Working Genius Review

by Jamie Flinchbaugh on 03-16-23

The 6 Types of Working Genius by Patrick Lencioni is a thought-provoking and insightful guide to unlocking the potential of individuals and teams in the workplace. Lencioni, also known for books such as The Five Dysfunctions of a Team and Death by Meeting, identifies six types of working geniuses that can contribute to exceptional results when harnessed effectively: Wonder, Invention, Discernment, Galvanizing, Enablement, and Tenacity. While the book primarily focuses on team dynamics and organizational leadership, its ideas can also be applied to problem-solving and strategic thinking.

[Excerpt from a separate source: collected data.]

Lemma accepted_Inv past w rc c addr netfn lun cmd data j :
  Inv past w -> reachable past w -> find_channel w rc = Some c ->
  slot_of w c (visited w j) = None ->
  Inv (past ++ [EvSendRequest rc addr netfn lun cmd data]) (accepted w c addr
    (stored_request w c addr netfn lun cmd ((seqNum w + Z.of_nat j) mod 64) data)).
Proof.
  intros I R Hfc Hn. pose proof (find_channel_lt _ _ _ Hfc) as Hc.
  destruct (Inv_has_slots _ _ _ I Hc) as (ch & Hch & Hlen).
  set (seq := (seqNum w + Z.of_nat j) mod 64) in *.
  assert (0 <= seq < 64) as Hseq by (apply Z.mod_pos_bound; lia).
  set (q := stored_request w c addr netfn lun cmd seq data).
  assert (q_seq q = seq) as Hqs by apply stored_request_seq.
  destruct (readdressed_other w c addr) as (Eq & Eh & Eco & Ehc & Es & Ef & Eo & Eu & El).
  set (w' := accepted w c addr q).
  assert (forall c' k', slot_of w' c' k' =
    if decide (c' = c /\ k' = visited w j) then Some (fresh w) else slot_of w c' k') as Hslots.
  { intros c' k'. change (visited w j) with (Z.to_nat seq). rewrite <- Hqs.
    apply accepted_slots; [by exists ch|by rewrite Hqs]. }
  eapply (Inv_alloc past _ w w' c (visited w j) (with_state valid q)
    (match request_frame_of q with Some b => [OWrite c b] | None => [] end)
    ((fun b => {| co_chan := c; co_buffer := b; co_at := InWrite 0 0 |}) <$> request_frame_of q)
    I (past_grows _ _)); try done.
  - eapply refs_frame; [apply I|..]; unfold w', accepted; destruct (request_frame_of q);
      simpl; rewrite ?length_alter, ?El; done.
  - intros c' l Hl. unfold slots in Hl. unfold w' in Hl. rewrite accepted_channels in Hl.
    rewrite list_lookup_fmap in Hl. rewrite <- (readdressed_slots w c addr).
    unfold slots. rewrite list_lookup_fmap.
    destruct (decide (c' = c)) as [->|Hne].
    + rewrite list_lookup_alter_eq in Hl. destruct (channels (readdressed w c addr) !! c); [|done].
      injection Hl as <-. eexists. split; [reflexivity|]. by rewrite length_insert.
    + rewrite list_lookup_alter_ne in Hl by done. eauto.
  - change (q_seq q = Z.of_nat (visited w j)). rewrite Hqs. unfold visited. fold seq. lia.
  - exists []. by apply stored_request_asked.
  - unfold w', accepted. destruct (request_frame_of q); simpl; by rewrite insert_insert_eq.
  - unfold w', accepted. destruct (request_frame_of q); simpl; lia.
  - unfold w', accepted. destruct (request_frame_of q); simpl; by rewrite Hqs.
  - unfold w', accepted. destruct (request_frame_of q) as [b|] eqn:Eb; simpl.
    + split; [done|]. split; [done|].
      split; [split; unfold ipmbNumberOfTries, ipmbI2cNumberOfRetries; lia|].
      split; [|by repeat constructor].
      rewrite request_construct_eq. change (request_frame_of _) with (request_frame_of q).
      by rewrite Eb.
    + split; [done|]. split; [done|]. constructor.
Qed.

Lemma rejected_Inv past past' w c addr :
  Inv past w -> past `prefix_of` past' -> Inv past' (rejected w c addr (seqNum w)).
Proof.
  intros I Hp.
  destruct (readdressed_other w c addr) as (Eq & Eh & Eco & Ehc & Es & Ef & Eo & Eu & El).
  eapply (Inv_reject _ _ w _ (returnStatus busy)); try done; try (by exists busy); unfold rejected; simpl; try lia.
  - apply (readdressed_slots w c addr).
  - apply I.
  - eapply refs_frame; [apply I|..]; simpl; rewrite ?El; done.
Qed.

(** *** The other events *)
(** The worlds in which running an event is undefined behaviour: a request
    for a channel that is not configured (the pointer is used before it is
    tested), and a valid response frame without a completion code. *)
Definition undefined_event (w : World) (e : Event) : option fault :=
  match e with
  | EvSendRequest rc _ _ _ _ _ =>
      match find_channel w rc with None => Some NullDeref | Some _ => None end
  | EvReadable c ec frame =>
      match channels w !! c, frame with
      | None, _ => Some NullDeref
      | Some ch, Some frame =>
          if waiting ch && negb ec && (length frame =? 8)%nat &&
             sums_vanish (rx_header frame) 7 &&
             match ipmbIsResponse (rx_header frame) tt with Ret b _ => b | _ => false end
          then Some OutOfBounds else None
      | _, _ => None
      end
  | _ => None
  end.

Lemma makeRequestInvalid_Ret w c id q :
  has_slots w c -> heap w !! id = Some q -> 0 <= q_seq q < 64 ->
  makeRequestInvalid c id w = Ret tt
    (set_channels (alter (fun ch =>
       set_slots (<[Z.to_nat (q_seq q):=None]> (outstandingRequests ch)) ch) c (channels w))
       (set_heap (<[id:=with_state invalid q]> (heap w)) w)).
Proof.
  intros Hs Hq Hk. unfold makeRequestInvalid.
  rewrite (bind_Ret _ _ w q w) by (unfold request_at; by rewrite Hq).
  rewrite (bind_Ret _ _ w tt (set_heap (<[id:=with_state invalid q]> (heap w)) w)) by reflexivity.
  exact (set_slot_Ret (set_heap _ w) c (q_seq q) None Hs Hk).
Qed.

(** What the invariant knows about a suspended coroutine. *)
Lemma Inv_coroutine past w id co :
  Inv past w -> coroutines w !! id = Some co ->
  exists q, heap w !! id = Some q /\ has_slots w (co_chan co) /\ 0 <= q_seq q < 64 /\
    slot_of w (co_chan co) (Z.to_nat (q_seq q)) = Some id /\
    (q_state q = valid \/ q_state q = matched /\
       exists p, q_matchedResponse q = Some p /\ answers past id (co_chan co) q p).
Proof.
  intros I Hco. destruct (inv_co _ _ I _ _ Hco) as (q & Hq & Hsl & Hb). exists q.
  destruct (inv_slot _ _ I _ _ _ Hsl) as (q' & Hq' & Hk & Hf & _ & Hst).
  assert (q' = q) as -> by congruence.
  destruct (proj1 (slot_of_lookup _ _ _ _) Hsl) as (ch & Hch & Hlk).
  assert (has_slots w (co_chan co)) as Hs
    by (eapply Inv_has_slots; [done|]; by eapply lookup_lt_Some).
  destruct Hs as (ch' & Hch' & Hlen). assert (ch' = ch) as -> by congruence.
  pose proof (lookup_lt_Some _ _ _ Hlk). split; [done|].
  split; [by exists ch|]. split; [lia|]. split; done.
Qed.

One of the key insights from the book is the idea that everyone has natural talents that can be harnessed to work, including complex challenges such as problem-solving. This idea is also emphasized in People Solve Problems, where I write that individuals possess the potential to become effective problem solvers when they are equipped with the right mindset and capabilities. If valid, then this suggests that leveraging the working genius perspectives can help enable improvement in problem-solving. 

Each of the geniuses has its own way of contributing to problem-solving. In an oversimplified view, Wonder can help you initiate the very idea of “is this a problem to solve?” or ask about reframing the problem itself. Invention can help in a very direct way of generating solutions to the problem, but may also help find unique ways to test to learn. Discernment can help validate the prospective success and risks of different ideas. Galvanizing can help keep a team moving, as problem-solving requires initiative and persistence. Enablement allows people to step in and do whatever is needed to help the team move forward. Tenacity ensures we prioritize getting finished, and push through tough moments. This is, of course, a very simple view. In reality, every phase of problem-solving can leverage every one of these geniuses in different ways. 

In People Solve Problems, I articulate the best problem-solving as a contact team sport. The point is that bringing out the best of a group of people through a problem is more powerful than a single person’s effort. This is true for many reasons, including bringing together different “working geniuses” but also different knowledge, history, perspectives, and other skills. 

Overall, the Working Genius framework is a valuable resource for anyone seeking to unlock their potential for problem-solving and team dynamics. By understanding and harnessing the unique strengths of each team member, building a culture of trust and collaboration, and adopting a discerning mindset, individuals and teams can achieve exceptional results. 


I took their online assessment, which gives you feedback on your geniuses (2), your competencies (2), and your frustrations (2) of the different types. The image included is my outcome from that assessment.